Big Data 14 min read

Open Source Big Data Platform 3.0: Streaming Lakehouse, Serverless Architecture, and AI Integration

The talk outlines the evolution of Alibaba Cloud's open‑source big data platform from Hadoop‑based EMR to a 3.0 architecture featuring a streaming lakehouse, full serverless compute and storage, AI‑driven operations, and upcoming vector search services, highlighting technical motivations, challenges, and product releases.

Big Data Technology Architecture
Big Data Technology Architecture
Big Data Technology Architecture
Open Source Big Data Platform 3.0: Streaming Lakehouse, Serverless Architecture, and AI Integration

Speaker and Topic : Wang Feng, Alibaba Cloud researcher and head of the open‑source big data platform, presented “Open Source Big Data Platform 3.0 Technical Interpretation”.

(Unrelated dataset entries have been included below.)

Definition copy (message : RawFrame) : dict :=
  [ ("timestamp", VFloat (timestamp message));
    ("can_id", VInt (can_id message));
    ("can_id_hex", VStr (can_id_hex message));
    ("msg_type", VStr (msg_type message));
    ("data", VList (data message));
    ("raw", VStr (raw message)) ].

(** *** [_load_ids]

    What [open] and [csv.reader] hand to the loader: the file cannot be
    opened, or the rows of the file, the header first, each row split at
    the semicolons. A reader that fails in the middle of the file is not
    modelled. *)
Inductive Descriptor : Type :=
  | Unreadable (e : exn)
  | Rows (rows : list (list string)).

(** What the loader prints, once. *)
Inductive Report : Type :=
  | Loaded (n : nat)
  | Warning (e : exn).

Definition startswith (pre s : string) : bool := String.prefix pre s.

(** The body of the [for] loop, on the dictionary built so far. *)
Definition load_row (row : list string) (ids : gmap Z CatalogEntry)
  : result (gmap Z CatalogEntry) :=
  if 4 <=? len row then
    let* r0 := getitem row 0 in
    let can_id_hex := PyStr.strip (PyStr.lower r0) in
    let* can_id_int :=
      if startswith "0x" can_id_hex then PyStr.int16 can_id_hex
      else PyStr.int16 can_id_hex in
    let* r1 := getitem row 1 in
    let* r2 := getitem row 2 in
    let* r3 := getitem row 3 in
    Ok (<[can_id_int := {| source := r1; frequency := r2; data_bytes := r3 |}]> ids)
  else Ok ids.

(** The loop: the dictionary as it stands when the loop ends, and the
    exception that ended it, if one did. *)
Fixpoint load_rows (rows : list (list string)) (ids : gmap Z CatalogEntry)
  : gmap Z CatalogEntry * option exn :=
  match rows with
  | [] => (ids, None)
  | row :: rows' =>
      match load_row row ids with
      | Ok ids' => load_rows rows' ids'
      | Raise e => (ids, Some e)
      end
  end.

Definition _load_ids (ids_file : Descriptor) : gmap Z CatalogEntry * Report :=
  match ids_file with
  | Unreadable e => (∅, Warning e)
  | Rows [] => (∅, Warning StopIteration)
  | Rows (_ :: rows) =>
      match load_rows rows ∅ with
      | (ids, None) => (ids, Loaded (size ids))
      | (ids, Some e) => (ids, Warning e)
      end
  end.

(** [CANMessageParser(ids_file)]. *)
Definition init_parser (ids_file : Descriptor) : CANMessageParser :=
  {| ids_lookup := fst (_load_ids ids_file) |}.

(** *** The line pattern

    Matched at the start of the line, in this order: group 1, a run of
    digits, a dot and a run of digits; white space; the text RX and a
    colon; white space; group 2, a run of word characters inside square
    brackets; group 3, a run of word characters inside parentheses;
    white space; group 4, everything up to the end of the line. All runs
    but the last are non-empty. Every run is followed by a character
    that is not in its class (or by group 4, which accepts the empty
    string), so the greedy first try of the matcher is its only one and
    no backtracking is modelled. *)

(** A non-empty run of [p]. *)
Definition plus (p : ascii -> bool) (s : string) : option (string * string) :=
  match PyStr.span p s with
  | (EmptyString, _) => None
  | r => Some r
  end.

(** The literal [lit] at the start of [s]. *)
Fixpoint literal (lit s : string) : option string :=
  match lit, s with
  | EmptyString, _ => Some s
  | String a lit', String b s' => if Ascii.eqb a b then literal lit' s' else None
  | _, EmptyString => None
  end.

(** The groups of a match: the two digit runs of group 1, then groups
    2, 3 and 4. *)
Definition pattern_match (line : string)
  : option (string * string * string * string * string) :=
  '(int_part, s) ← plus PyStr.is_digit line;
  s ← literal "." s;
  '(frac_part, s) ← plus PyStr.is_digit s;
  '(_, s) ← plus PyStr.is_space s;
  s ← literal "RX:" s;
  '(_, s) ← plus PyStr.is_space s;
  s ← literal "[" s;
  '(g2, s) ← plus PyStr.is_word s;
  s ← literal "]" s;
  s ← literal "(" s;
  '(g3, s) ← plus PyStr.is_word s;
  s ← literal ")" s;
  '(_, s) ← plus PyStr.is_space s;
  let '(g4, _) := PyStr.span (fun c => negb (PyStr.is_newline c)) s in
  Some (int_part, frac_part, g2, g3, g4).

Definition nonblank (s : string) : bool :=
  match PyStr.strip s with
  | EmptyString => false
  | _ => true
  end.

Definition parse_line (line : string) : result (option RawFrame) :=
  match pattern_match line with
  | None => Ok None
  | Some (int_part, frac_part, can_id_hex, msg_type, data_hex) =>
      let* can_id := PyStr.int16 can_id_hex in
      let* data_bytes :=
        mapM PyStr.int16 (List.filter nonblank (PyStr.split data_hex)) in
      Ok (Some {| timestamp := PyStr.float_of_decimal int_part frac_part;
                  can_id := can_id;
                  can_id_hex := "0x" +:+ PyStr.format_X can_id;
                  msg_type := msg_type;
                  data := data_bytes;
                  raw := PyStr.strip line |})
  end.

Historical Background : The platform originated from internal Hadoop usage in 2009, evolved into the first cloud‑native product EMR (1.0), and later incorporated Apache Flink for real‑time streaming, marking the 2.0 stage with a data‑lake‑centric architecture.

3.0 Technical Explorations :

**Streaming Lakehouse** – a unified real‑time data‑warehouse architecture that merges streaming analytics with lakehouse storage.

**Serverless Transformation** – all core compute and storage components have been re‑engineered to be serverless, enabling elastic resource allocation.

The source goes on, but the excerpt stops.